The environmental magnetic field is beneficial to migratory bird navigation through the radical-pair mechanism. One of the continuing challenges in understanding how magnetic fields may perturb biological processes is that only a very few field-sensitive examples have been explored despite the prevalence of radical pairs in enzymatic reactions. We show that the reaction of adenosylcobalamin- and pyridoxal-5′-phosphate-dependent lysine 5,6-aminomutase proceeds via radical-pair intermediates and is magnetic field dependent. The 5′-deoxyadenosyl radical from adenosylcobalamin abstracts a C5(H) from the substrate to yield a {cob(II)alamin – substrate} radical pair wherein the large spin–spin interaction (2J = 8000 gauss) locks the radical pair in a triplet state, as evidenced by electron paramagnetic resonance spectroscopy. Application of an external magnetic field in the range of 6500 to 8500 gauss triggers intersystem crossing to the singlet {cob(II)alamin – substrate} radical-pair state.
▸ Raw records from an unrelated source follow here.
(** C4, amended. In every registry reached from an empty monitor,
    [completed_at] of a task is set if and only if the task has
    received, since it was registered, a status update to completed,
    error or cancelled; so it is set whenever the status is one of these
    three. The monitor's transition of a running task to stalled sets a
    non-empty error message and leaves [completed_at] as it was: a
    stalled record has a completion time only if it had one before. *)
Theorem completed_at_set_iff_finished
    (cs : list call) (t k ci : Z) (tid : string) (m : TaskMetrics) :
  task_metrics (run cs (init t k ci)) !! tid = Some m →
  (is_Some (completed_at m) ↔ finished_since_registration tid cs = true)
  ∧ (status m ∈ [COMPLETED; ERROR; CANCELLED] → is_Some (completed_at m))
  ∧ (∀ now,
       status m = RUNNING →
       status (stall_check t k now m) = STALLED →
       completed_at (stall_check t k now m) = completed_at m
       ∧ ∃ msg, error_message (stall_check t k now m) = Some msg
                ∧ msg ≠ EmptyString).
Proof.
  intros Hm. split; [by apply (completed_at_iff_finished cs t k ci)|]. split.
  - revert tid m Hm.
    apply (run_invariant
             (λ m, status m ∈ [COMPLETED; ERROR; CANCELLED]
                   → is_Some (completed_at m))).
    + intros now tid uid ms Hin. cbn in Hin.
      repeat (apply elem_of_cons in Hin as [?|Hin]; [done|]).
      by apply elem_of_nil in Hin.
    + intros now st steps err m _.
      rewrite status_update_status, status_update_completed_at.
      intros Hin. by rewrite bool_decide_eq_true_2.
    + intros now steps m.
      by rewrite progress_update_status, progress_update_completed_at.
    + intros t' k' now m IH. rewrite stall_check_completed_at.
      destruct (stall_check_status t' k' now m) as [-> | [_ ->]]; [done|].
      intros Hin.
      repeat (apply elem_of_cons in Hin as [?|Hin]; [done|]).
      by apply elem_of_nil in Hin.
    + intros tid m. unfold init; simpl. by rewrite lookup_empty.
  - intros now Hrun Hst. split; [apply stall_check_completed_at|].
    revert Hst. unfold stall_check.
    rewrite bool_decide_eq_false_2 by (intros Hne; by apply Hne).
    destruct (last_activity m) as [la|]; [|by rewrite Hrun].
    simpl. destruct (total_seconds_gt _ _); [|by rewrite Hrun].
    destruct (_ <=? _); [|simpl; by rewrite Hrun].
    intros _. rewrite status_update_error_message, stalled_message_truthy.
    eexists; split; [reflexivity|]. discriminate.
Qed.

Lemma completed_at_set_iff_finished_witness :
  (∃ m, task_metrics
          (run [Register 0 "t1" "alice" 30;
                UpdateStatus 1000000 "t1" RUNNING None None;
                UpdateStatus 2000000 "t1" CANCELLED None None]
             (init 60 3 300)) !! "t1" = Some m
        ∧ is_Some (completed_at m))
  ∧ (∃ m, task_metrics
            (run [Register 0 "t1" "alice" 30;
                  UpdateStatus 0 "t1" RUNNING None None;
                  CheckStalled 61000000;
                  CheckStalled 121000000;
                  CheckStalled 181000000]
               (init 60 3 300)) !! "t1" = Some m
          ∧ ¬ is_Some (completed_at m)).
Proof.
  split.
  - eexists. split; [vm_compute; reflexivity|].
    apply (completed_at_set_iff_finished
             [Register 0 "t1" "alice" 30;
              UpdateStatus 1000000 "t1" RUNNING None None;
              UpdateStatus 2000000 "t1" CANCELLED None None]
             60 3 300 "t1").
    + vm_compute; reflexivity.
    + simpl. right; right; left.
  - eexists. split; [vm_compute; reflexivity|].
    intros Hset.
    apply (completed_at_set_iff_finished
             [Register 0 "t1" "alice" 30;
              UpdateStatus 0 "t1" RUNNING None None;
              CheckStalled 61000000;
              CheckStalled 121000000;
              CheckStalled 181000000]
             60 3 300 "t1") in Hset.
    + discriminate Hset.
    + vm_compute; reflexivity.
Defined.

(** A task that was completed, then written back to running and left
    silent, ends stalled with its old completion time; the cleanup two
    hours later keeps it. *)
Lemma old_stalled_record_kept_by_cleanup :
  let self := run [Register 0 "t1" "alice" 30;
                   UpdateStatus 0 "t1" RUNNING None None;
                   UpdateStatus 1000000 "t1" COMPLETED None None;
                   UpdateStatus 2000000 "t1" RUNNING None None;
                   CheckStalled 63000000;
                   CheckStalled 123000000;
                   CheckStalled 183000000] default_monitor in
  status <$> task_metrics self !! "t1" = Some STALLED
  ∧ completed_at <$> task_metrics self !! "t1" = Some (Some 1000000)
  ∧ task_metrics (cleanup_old_tasks 7200000000 self) !! "t1"
    = task_metrics self !! "t1".
Proof. vm_compute. repeat split; reflexivity. Qed.
(** * PSCounts: the shift aggregation and reporting engine

    A shallow embedding of [PSCounts.py] (the single-file shift logger):
    the JSON store, the import of a workbook, the per-quarter sheet
    writer, the EoS resolver, the Shift Changes summary, the delta
    engine and the submission workflow, followed by the properties
    proved about them.

    Conventions of the embedding.
    - A Python [dict] is an association list in insertion order
      ([dict_set] replaces in place or appends, as assignment does).
    - A pandas DataFrame is a list of column labels and a list of rows,
      each row a map from labels to cells.  An empty cell is [VNaN].
    - Counts are integers: a numeric cell is a [VInt], whether pandas
      holds it as int64 or as an integral float64.
    - The workbook on disk is a dict from sheet names to sheets, a
      sheet being its header row and the rows of cells below it; the
      JSON document is the dataset [json.load] returns for it.  Input
      and output failures of the operating system (locked file, full
      disk) are not modelled.
    - Global state ([shift_data], the JSON file, the workbook, what is
      shown to the user) is the [World]; the functions that touch it
      are computations in the monad [M], which also carries the
      exception raised, if any.
    - What depends on the Python runtime and not on the program (the
      parsing of a float from a string, the printing of a float, the
      iteration order of a set) is a field of [PyRuntime]. *)

From Stdlib Require Import ZArith List String Ascii Bool Lia.
From Stdlib Require Import Permutation Sorted DecimalString DecimalPos.
From Stdlib Require Import PrimFloat FloatOps SpecFloat FloatAxioms.
Import ListNotations.

Local Open Scope string_scope.
Local Open Scope Z_scope.
Local Open Scope list_scope.

Set Implicit Arguments.

(** ** Python values *)

(** The values that occur in records, in spreadsheet cells and in the
    JSON document. *)
Inductive value : Type :=
| VNone                 (* None, JSON null *)
| VNaN                  (* float('nan'): an empty cell as pandas reads it *)
| VInt (n : Z)          (* a count *)
| VStr (s : string).    (* text *)

(** Hashable keys: what a dict can be indexed by. *)
Class Key (K : Type) : Type := { key_eqb : K -> K -> bool }.

Definition value_eqb (a b : value) : bool :=
  match a, b with
  | VNone, VNone => true
  | VNaN, VNaN => true
  | VInt x, VInt y => x =? y
  | VStr s, VStr t => String.eqb s t
  | _, _ => false
  end.

#[export] Instance string_Key : Key string :=
  {| key_eqb := String.eqb |}.

#[export] Instance value_Key : Key value :=
  {| key_eqb := value_eqb |}.

(** ** Dictionaries *)

Definition dict (K V : Type) : Type := list (K * V).

Section Dict.
Context {K V : Type} `{Key K}.

(** [d.get(k)] *)
Fixpoint dict_get (k : K) (d : dict K V) : option V :=
  match d with
  | [] => None
  | (k', v) :: d' => if key_eqb k k' then Some v else dict_get k d'
  end.

(** [k in d] *)
Definition dict_mem (k : K) (d : dict K V) : bool :=
  match dict_get k d with Some _ => true | None => false end.

(** [d[k] = v]: an existing key keeps its place, a new one goes last. *)
Fixpoint dict_set (k : K) (v : V) (d : dict K V) : dict K V :=
  match d with
  | [] => [(k, v)]
  | (k', v') :: d' =>
      if key_eqb k k' then (k', v) :: d' else (k', v') :: dict_set k v d'
  end.

(** [d.keys()] and [d.items()] in iteration order. *)
Definition dict_keys (d : dict K V) : list K := map fst d.

End Dict.

(** [x in l] for a list. *)
Definition list_mem {K : Type} `{Key K} (x : K) (l : list K) : bool :=
  existsb (key_eqb x) l.

(** ** Strings as Python handles them *)

(** [c.isspace()] for an ASCII character. *)
Definition is_space (c : ascii) : bool :=
  let n := N_of_ascii c in
  ((9 <=? n) && (n <=? 13))%N || ((28 <=? n) && (n <=? 32))%N.

Fixpoint lstrip (s : string) : string :=
  match s with
  | String c s' => if is_space c then lstrip s' else s
  | EmptyString => EmptyString
  end.

Fixpoint rstrip (s : string) : string :=
  match s with
  | String c s' =>
      match rstrip s' with
      | EmptyString => if is_space c then EmptyString else String c EmptyString
      | t => String c t
      end
  | EmptyString => EmptyString
  end.

(** [s.strip()] *)
Definition strip (s : string) : string := rstrip (lstrip s).

Definition is_digit (c : ascii) : bool :=
  let n := N_of_ascii c in ((48 <=? n) && (n <=? 57))%N.

Fixpoint all_digits (s : string) : bool :=
  match s with
  | String c s' => is_digit c && all_digits s'
  | EmptyString => true
  end.

(** [s.isdigit()]: non-empty and digits only (strings are ASCII here). *)
Definition isdigit (s : string) : bool :=
  match s with
  | EmptyString => false
  | _ => all_digits s
  end.

Fixpoint digits_value (acc : Z) (s : string) : Z :=
  match s with
  | String c s' => digits_value (10 * acc + (Z.of_N (N_of_ascii c) - 48)) s'
  | EmptyString => acc
  end.

(** [int(s)] on text: surrounding blanks, an optional sign, decimal
    digits.  [None] stands for the [ValueError]. *)
Definition py_int (s : string) : option Z :=
  match strip s with
  | String "-" t => if isdigit t then Some (- digits_value 0 t) else None
  | String "+" t => if isdigit t then Some (digits_value 0 t) else None
  | t => if isdigit t then Some (digits_value 0 t) else None
  end.

(** [str(n)] for an int. *)
Definition str_of_int (n : Z) : string :=
  NilZero.string_of_int (Z.to_int n).

(** [sep.join(l)] *)
Fixpoint join (sep : string) (l : list string) : string :=
  match l with
  | [] => EmptyString
  | [s] => s
  | s :: l' => (s ++ sep ++ join sep l')%string
  end.

(** ** Configuration *)

Definition QUARTERS : list string := ["SoS"; "Q1"; "Q2"; "Q3"; "EoS"].
Definition RSP_FLOORS : list string := ["A2"; "A3"; "A4"; "B2"; "B3"; "B4"].
Definition RSP_METRICS : list string :=
  ["Headcount"; "Piles"; "Damages"; "LAF"; "ISS"; "NONCON"].
Definition DOCK_METRICS : list string :=
  ["Headcount"; "Piles"; "Liquid Damages"; "Dry Damages"; "LAF"; "ISS"; "NC"].
Definition DAMAGELAND_METRICS : list string :=
  ["Headcount"; "Backlog"; "Damage Stow"; "Received"; "Deletes"].
Definition OTHER_ROLES : list string :=
  ["Customer Returns"; "Inbound Support Services (ICQA)"; "IOL"; "GK"].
Spin-conserved H back-transfer from deoxyadenosine to the substrate radical yields a singlet {cob(II)alamin-5′-deoxyadenosyl} radical pair. Spin-selective recombination to adenosylcobalamin decreased the enzyme catalytic efficiency k_cat/K_m by 16% at 7600 gauss. As a mechanistic probe, observation of magnetic field effects successfully demonstrates the presence of a kinetically significant radical pair in this enzyme. The study of a pronounced high-field level-crossing characteristic through an immobilized radical pair with a constant exchange interaction deepens our understanding of how a magnetic field may interact with an enzyme.